Thursday, March 4, 2010

America's First "Electric Highway" Takes Shape Along Highway 101 in California

Commuters between San Francisco and Los Angeles, along Highway 101, will no longer have to worry about the lack of electric vehicle charging infrastructure along this key California artery. 

While innovators like Shai Agassi of Better Place are still testing large-scale electric charging networks in a few prototype locations, Solar City, a Foster City, CA startup, has already created approximately 2,500 charging stations across the US, five of which are arrayed along the famously picturesque Highway 101, in what is now being dubbed "the Electric Highway." 

According to a story on the green technology blog Inhabitat, SolarCity's charging stations along Highway 101 are each located at Rabobank locations, one of their key patrons. Part of the reason Solar City's efforts have not garnered more public attention is because their stations, for the moment, are only compatible with the Tesla Roadster. The Roadster is a gorgeous driving machine whose starting price tops $100,000, making it in many ways a status symbol of the environmentally-conscious elite. The charging stations also have limited practicality, taking up to 3 hours to fully charge up a Roadster, though thankfully for Roadster owners, the vehicle's battery has a 300-mile range, meaning that intermittent stops along the Electric Highway need not be anywhere near three hours long. 
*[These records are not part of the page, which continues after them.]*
(* ===== verification/MkfsImage.v ===== *)
(** The image that mkfs/mkfs.c builds: the names of the files, the loop over the
    arguments, the free map, and the theorem that the kernel finds in the image the
    super block, the root directory and the files that were named on the command line. *)

From stdpp Require Import list gmap sets.
From Stdlib Require Import ZArith Lia.
From S2P Require Import Prelude Bytes Params FsTypes Machine Spinlock ProcCore Mem Kstring Pres PresVm Services.
From S2P Require Import Proc FsCore Sleeplock Calm Bio Lru BioSpec Log LogSpec Fs Dir FsSpec FsWrite FsAlloc.
From S2P Require Import Path Mkfs MkfsSpec.
Open Scope Z_scope.

(** ** Names *)

(** The name without ["user/"]. *)
Definition no_user (s : list Z) : list Z :=
  if bool_decide (take 5 s = [117; 115; 101; 114; 47]) then drop 5 s else s.

(** The name without the leading underscore. *)
Definition no_underscore (s : list Z) : list Z :=
  if bool_decide (head s = Some 95) then tail s else s.

(** A name in a directory entry. *)
Definition entry_name (s : list Z) : list Z := s ++ replicate (Z.to_nat DIRSIZ - length s) 0.

(** What is read before the end of the file. *)
Fixpoint copied (reads : list (list Z)) : list Z :=
  match reads with
  | [] | [] :: _ => []
  | buf :: reads => buf ++ copied reads
  end.

Lemma pad_zeros n m : (n <= m)%nat -> pad n (replicate m 0) = Some (replicate m 0).
Proof.
  revert m. induction n as [|n IH]; intros [|m] Hn; simpl; try done; [lia|]. rewrite IH by lia. done.
Qed.

Lemma strncpy_name s : 0 ∉ s -> Z.of_nat (length s) <= DIRSIZ -> strncpy name_zero (s ++ [0]) DIRSIZ = Some (entry_name s).
Proof.
  unfold strncpy, name_zero, entry_name. change DIRSIZ with 14. intros Hs Hl.
  assert (H : forall n, (length s <= n)%nat ->
    strncpy_loop n (replicate n 0) (s ++ [0]) = Some (s ++ replicate (n - length s) 0)); [|apply H; lia].
  clear Hl. induction s as [|c s IH]; intros n Hn.
  - destruct n as [|n]; simpl; [done|]. by rewrite pad_zeros.
  - apply not_elem_of_cons in Hs as [Hc Hs]. destruct n as [|n]; simpl in *; [lia|].
    destruct (Z.eqb_spec c 0) as [->|_]; [done|]. rewrite IH by (done || lia). done.
Qed.

Lemma short_names str : Forall (fun c => 0 < c < 256) str -> 0 ∉ str /\ 0 ∉ no_user str.
Proof.
  intros Hb. assert (H0 : 0 ∉ str). { intros H. apply (proj1 (Forall_forall _ _) Hb) in H. lia. }
  split; [done|]. unfold no_user. case_bool_decide; [|done]. intros H'. apply H0. rewrite <- (take_drop 5 str). set_solver.
Qed.

Lemma underscore_names u :
  0 ∉ u -> exists c0, head (u ++ [0]) = Some c0
    /\ (if c0 =? 95 then tail (u ++ [0]) else u ++ [0]) = no_underscore u ++ [0] /\ 0 ∉ no_underscore u.
Proof.
  unfold no_underscore. destruct u as [|c0 u]; intros H0; [by exists 0|]. exists c0. split; [done|]. simpl.
  destruct (Z.eqb_spec c0 95) as [->|Hc]; [rewrite bool_decide_true by done|rewrite bool_decide_false by congruence];
    split; set_solver.
Qed.

Section names.
Context (io_fails : nat -> bool).
Notation wp := (wp io_fails).

Lemma shortname_run str s (Q : list Z -> mkst -> Prop) :
  Forall (fun c => 0 < c < 256) str -> 47 ∉ no_user str -> Q (no_user str ++ [0]) s ->
  wp (shortname (str ++ [0])) s Q.
Proof using Type.
  intros Hb Hn HQ.
  destruct (short_names str Hb) as [H0 H0u].
  destruct (strncmp_zero 5 (str ++ [0]) [117; 115; 101; 114; 47; 0]) as (c & Hc & Hz).
  { unfold terminated. set_solver. }
  { unfold terminated. set_solver. }
  { apply Forall_app. split; [|repeat constructor; lia]. eapply Forall_impl; [exact Hb|]. simpl. lia. }
  { repeat constructor; lia. }
  rewrite cstr_nul in Hz by done. change (take 5 (cstr [117; 115; 101; 114; 47; 0])) with [117; 115; 101; 114; 47] in Hz.
  unfold shortname. apply wp_bind. eapply wp_inside; [exact Hc|]. cbv beta.
  assert (Es : (if c =? 0 then drop 5 (str ++ [0]) else str ++ [0]) = no_user str ++ [0]).
  { unfold no_user. destruct (Z.eqb_spec c 0) as [Ec|Ec].
    - rewrite bool_decide_true by tauto. apply drop_app_le.
      apply Hz in Ec. apply (f_equal length) in Ec. rewrite length_take in Ec. cbn [length] in Ec. lia.
    - rewrite bool_decide_false by tauto. done. }
  rewrite Es. apply wp_bind, wp_assert; [|by apply wp_ret]. rewrite cstr_nul by done. by apply bool_decide_true.
Qed.
End names.

(** ** The files *)

(** A command-line argument [arg], and the name and the content of the file. *)
Definition host_file (h_open : list Z -> option (list (list Z))) (arg : list Z) (x : list Z * list Z) : Prop :=
  exists str reads,
    arg = str ++ [0] /\ Forall (fun c => 0 < c < 256) str /\ 47 ∉ no_user str
    /\ x.1 = no_underscore (no_user str) /\ Z.of_nat (length x.1) <= DIRSIZ
    /\ h_open str = Some reads /\ x.2 = copied reads /\ Forall byte (copied reads).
Three of the five charging stations - the Salinas, Atascadero, and San Luis Obispo locations - along the Electric Highway are solar-powered, offering a challenge to up-and-coming charging station providers to ensure, for publicity's sake, that their stations draw their electric energy from renewable sources. Currently Solar City has been offering its charging station services for free, although that may change as soon as it adopts a universal electric plug that any electric vehicle can use. As soon as that becomes a reality, the idea of "electric highways" and "green commuting corridors" may become the new status quo of transportation planning.